My Canvas: March 2015

This was a 3-day assignment that I worked on while I was in the Analytics program at Northwestern University. It is an implementation of the Multinomial Naive Bayes Algorithm in Java. Text Analytics was by far my favorite course at the program and I thoroughly enjoyed working on this one. Hope you guys like it and is helpful. Suggestions/comments/criticism are welcome!

Problem: Classify books based on their Title name, Author Name, and Content into pre-defined categories. The categories were:

AMERICANHISTORY

BIOLOGY

COMPUTERSCIENCE

CRIMINOLOGY

ENGLISH

MANAGEMENT

MARKETING

NURSING

SOCIOLOGY

Input data format:
First line contains N, H where N = number of training data records and
H = list of headers. N lines of training data will follow this. Each
field in N lines is tab separated. The next line will have M, H where
M = number of test data records and H = list of headers. M lines of
test data will follow this, each field in a line is tab separated.

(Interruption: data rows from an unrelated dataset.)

Definition stock (i w : string) (q : Z) : StockRow :=
  {| st_id := i; st_warehouseId := Some w; st_inventoryItemId := "flour";
     st_quantity := of_Z q; st_averageUnitCost := None; st_createdAt := q; st_updatedAt := 0 |}.
Definition line (q : Z) : OrderLine :=
  {| line_productId := "p1"; line_quantity := of_Z q; line_price := of_Z 300;
     line_subtotal := of_Z (300 * q); line_productName := "bread"; line_inventoryItem := Some "flour";
     line_inventoryItemId := Some "flour"; line_recipe := None |}.
Definition store : Db :=
  on TItem (λ _, [{| it_id := "flour"; it_tenantId := "t1";
                     it_valuationMethod := Some STANDARD_COST; it_movingAverageScope := None;
                     it_standardCost := Some (200 * million * million : @D FixedPoint.decimal);
                     it_averageUnitCost := None; it_valuationLockedAt := None |}])
    (on TStock (λ _, [stock "s1" "w1" 4; stock "s2" "w2" 3])
      (on TWarehouse (λ _, [{| wh_id := "w1"; wh_tenantId := "t1"; wh_outletId := None;
                               wh_isActive := true |};
                            {| wh_id := "w2"; wh_tenantId := "t1"; wh_outletId := None;
                               wh_isActive := true |}])
        (on TTenant (λ _, [{| tn_id := "t1"; tn_name := "Acme"%string; tn_contactEmail := None;
                              tn_contactPhone := None; tn_address := None; tn_createdAt := 0%Z;
                              tn_status := TenantACTIVE; tn_currencyCode := Some "USD";
                              tn_businessType := RETAIL; tn_deletedAt := None;
                              tn_kitchenWaitThresholdMinutes := of_Z 15 |}])
          (on TSalesOrder (λ _, [{| so_id := "o1"; so_tenantId := "t1"; so_outletId := None;
             so_orderNumber := "ORD-1"; so_status := OrderPENDING; so_orderMode := REGULAR;
             so_paymentStatus := PaymentPending; so_paidAmount := of_Z 0;
             so_kitchenReleasedAt := None; so_kitchenPriority := of_Z 0;
             so_totalAmount := of_Z 1500; so_currencyCode := Some "USD"; so_createdAt := 1;
             so_SalesOrderItem := [line 2; line 3] |}]) emptyDb)))).

Lemma store_keyed : keyed TStock store.
Proof. apply (bool_decide_unpack _). vm_compute. exact I. Qed.
Lemma store_whole : Forall (λ s, whole (st_quantity s)) (rows store TStock).
Proof.
  repeat constructor; [exists 4|exists 3]; (split; [reflexivity|unfold max_exact; lia]).
Qed.
Lemma store_requirements : whole_requirements store.
Proof.
  intros o b Ho. apply list_elem_of_singleton in Ho as ->.
  assert (H : buildRequirements b [line 2; line 3] = [] ∨
              buildRequirements b [line 2; line 3] = [("flour", of_Z 5)]).
  { destruct b; vm_compute; auto. }
  cbn [so_SalesOrderItem]. destruct H as [->| ->]; repeat constructor.
  exists 5. split; [reflexivity|unfold max_exact; lia].
Qed.


Lemma reserve_release_witness :
  ∃ db1 released db2, reserveStock 7 "o1" "t1" store = (Ok true, db1) ∧
    releaseReservation 8 "o1" "t1" db1 = (Ok released, db2) ∧
    rows db2 TStock = [stock "s1" "w1" 4; stock "s2" "w2" 3].
Proof.
  assert (C : bool_decide (fst (reserveStock 7 "o1" "t1" store) = Ok true) = true)
    by (vm_compute; reflexivity).
  apply bool_decide_eq_true_1 in C.
  destruct (reserveStock 7 "o1" "t1" store) as [out db1] eqn:E. cbn [fst] in C. subst out.
  assert (Hp : NoDup (map stock_place (rows store TStock)))
    by (apply (bool_decide_unpack _); vm_compute; exact I).
  assert (Hs : Forall (λ s, whole (st_quantity s) ∧ st_warehouseId s ≠ Some ""%string)
                 (rows store TStock)).
  { apply Forall_and. split; [exact store_whole|]. repeat constructor; discriminate. }
  assert (Hm : keyed TMovement store) by constructor.
  assert (Hf : fresh TMovement store) by (intros n _ Hin; inversion Hin).
  destruct (reserve_release 7 8 "o1" "t1" store db1 SamplePlatform.unique_ids store_keyed Hp Hs
    store_requirements Hm Hf ltac:(constructor) eq_refl E) as (released & db2 & Hr & Hst).
  exists db1, released, db2. split; [reflexivity|]. split; [exact Hr|exact Hst].
Defined.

Training data has following columns:
categoryLabel, bookID, bookTitle, bookAuthor

Test data has following columns:
bookID, bookTitle, bookAuthor

Example of training data:

N=3 H=[categoryLabel, bookID, bookTitle, bookAuthor]
AMERICAN HISTORY b9418230 American History Survey Brinkley, Alan
SOCIOLOGY b16316063 Life In Society Henslin, James M.
ENGLISH b14731993 Reading for Results Flemming, Laraine E.
M=2 H=[bookID, bookTitle, bookAuthor]
b15140145 Efficient and Flexible Reading McWhorter
b15857527 These United States Unger, Irwin

Output:
A list of all books from the Test dataset with their Book Ids and their Predicted Category.

Solution introduction:

For the given document classification problem, I decided to implement Multinomial Naive Bayes model. Classification process: classify(feat1,...,featN) = argmax(P(cat))*PROD(P(featI|cat)). I implemented this in Java (using Eclipse). Here features are words.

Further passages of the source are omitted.